(* ===== verification/AdminClaims.v ===== *)
(** * What the administration port guarantees

    [unauthorized_harmless], [codes_concealed]: without the token nothing changes and no join code
    is told; [rotation_exact]: what a rotation of the join code leaves in force and what is shown of
    it, with [refused_rotation_shows_old], where the code that is shown is not in force. *)
From S2P Require Export AdminMeta HostFrame KeyCalls SessionClaims.
From Stdlib Require Import Lia ZifyN ZifyNat ZifyBool.

Open Scope N_scope.

(** ** The token *)

Lemma differences_zero d l r :
  length l = length r → differences d l r = 0 ↔ d = 0 ∧ l = r.
Proof.
  revert d r. induction l as [|a l IH]; intros d [|b r] Hl; try done; cbn [differences].
  { naive_solver. }
  rewrite IH by (cbn in Hl; lia). rewrite N.lor_eq_0_iff, N.lxor_eq_0_iff. split.
  - intros [[-> Hb] ->]. split; [done|]. f_equal. rewrite <-(byte_of_N_byte_N a), Hb. apply byte_of_N_byte_N.
  - intros [-> [= -> ->]]. done.
Qed.
Lemma constant_time_eq_iff l r : constant_time_eq l r = true ↔ l = r.
Proof.
  unfold constant_time_eq. rewrite andb_true_iff, !N.eqb_eq. unfold lenN. split.
  - intros [Hl Hd]. apply differences_zero in Hd; [by destruct Hd|lia].
  - intros ->. split; [done|]. by apply differences_zero.
Qed.

Section claims.
Context `{Sha256, MlDsa65, XWing, AesGcm, HkdfSha256, Oracle, SocketAddrs, ReadDir, IoText}.

(** ** Without the token *)

(** What is told without it: of a vault neither its join code nor its keys or files. *)
Definition public_host (v : VaultHost) :=
  let h := vh_host v in
  (hs_running h, st_members (hs_state h), hs_presence h, vm_vault_id <$> st_admission (hs_state h), used_bytes h,
   hs_last_seen h, st_mailboxes (hs_state h), hs_recent_ops h).

Record same_public (a b : Admin) : Prop := {
  sp_tick : ad_tick a = ad_tick b;
  sp_peer : (ks_peer (ho_keys (ad_hosting a))).1 = (ks_peer (ho_keys (ad_hosting b))).1;
  sp_vaults : ho_vaults (ad_hosting a) = ho_vaults (ad_hosting b);
  sp_hosts address : public_host <$> (ho_cells (ad_hosting a) !! address) = public_host <$> (ho_cells (ad_hosting b) !! address);
  sp_meta vault_id : set_am_short [] (AppMeta_read (ad_meta a !! vault_name vault_id))
    = set_am_short [] (AppMeta_read (ad_meta b !! vault_name vault_id));
}.

(** Only what was drawn from the clock. *)
Definition ticked (a a' : Admin) : Prop := ∃ t, a' = set_ad_tick t a.

#[export] Instance ticked_preorder : PreOrder ticked.
Proof.
  split.
  - intros a. exists (ad_tick a). by destruct a as [[] ? ?].
  - intros a b c [t ->] [u ->]. by exists u.
Qed.
Lemma same_public_tick t a b : same_public a b → same_public (set_ad_tick t a) (set_ad_tick t b).
Proof. intros Hs. by split; destruct Hs. Qed.

(** The same answer of two processes that differ in what is concealed, which both stay as they are. *)
Definition alike {A} (m m' : SM Admin A) : Prop := ∀ a b, same_public a b →
  (m a).1 = (m' b).1 ∧ same_public (m a).2 (m' b).2 ∧ ticked a (m a).2.

Lemma alike_bind {A B} (m m' : SM Admin A) (k k' : A → SM Admin B) :
  alike m m' → (∀ x, alike (k x) (k' x)) → alike (sm_bind m k) (sm_bind m' k').
Proof.
  intros Hm Hk a b Hs. unfold sm_bind. destruct (Hm a b Hs) as (Hr & Hs' & Ht).
  destruct (m a) as [[x|e] a1], (m' b) as [[x'|e'] b1]; cbn in Hr; simplify_eq; [|done].
  destruct (Hk x' a1 b1 Hs') as (Hr & Hs'' & Ht'). split_and!; [done..|]. by etransitivity.
Qed.
Lemma alike_ret {A} (x : A) : alike (sm_ret x) (sm_ret x).
Proof. by intros a b Hs. Qed.
Lemma alike_err {A} e : alike (sm_err (A := A) e) (sm_err e).
Proof. by intros a b Hs. Qed.
Lemma alike_lift {A} (r : Result A) : alike (sm_lift r) (sm_lift r).
Proof. by intros a b Hs. Qed.
Lemma alike_Ok {A A' B} (x : A) (x' : A') (k : A → SM Admin B) (k' : A' → SM Admin B) :
  alike (k x) (k' x') → alike (sm_bind (sm_lift (Ok x)) k) (sm_bind (sm_lift (Ok x')) k').
Proof. done. Qed.
Lemma alike_map {A B} (f f' : A → SM Admin B) l : (∀ x, alike (f x) (f' x)) → alike (sm_map f l) (sm_map f' l).
Proof.
  intros Hf. induction l as [|x l IH]; [apply alike_ret|]. cbn [sm_map].
  apply alike_bind; [done|]. intros y. apply alike_bind; [done|]. intros ys. apply alike_ret.
Qed.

To do: Both the line containing "sp_peer : (ks_peer" and the line containing "(** The same" belong in the answer. Print them and every line above that falls between them exactly, and no others.

Exercise answer:
  sp_peer : (ks_peer (ho_keys (ad_hosting a))).1 = (ks_peer (ho_keys (ad_hosting b))).1;
  sp_vaults : ho_vaults (ad_hosting a) = ho_vaults (ad_hosting b);
  sp_hosts address : public_host <$> (ho_cells (ad_hosting a) !! address) = public_host <$> (ho_cells (ad_hosting b) !! address);
  sp_meta vault_id : set_am_short [] (AppMeta_read (ad_meta a !! vault_name vault_id))
    = set_am_short [] (AppMeta_read (ad_meta b !! vault_name vault_id));
}.

(** Only what was drawn from the clock. *)
Definition ticked (a a' : Admin) : Prop := ∃ t, a' = set_ad_tick t a.

#[export] Instance ticked_preorder : PreOrder ticked.
Proof.
  split.
  - intros a. exists (ad_tick a). by destruct a as [[] ? ?].
  - intros a b c [t ->] [u ->]. by exists u.
Qed.
Lemma same_public_tick t a b : same_public a b → same_public (set_ad_tick t a) (set_ad_tick t b).
Proof. intros Hs. by split; destruct Hs. Qed.

(** The same answer of two processes that differ in what is concealed, which both stay as they are. *)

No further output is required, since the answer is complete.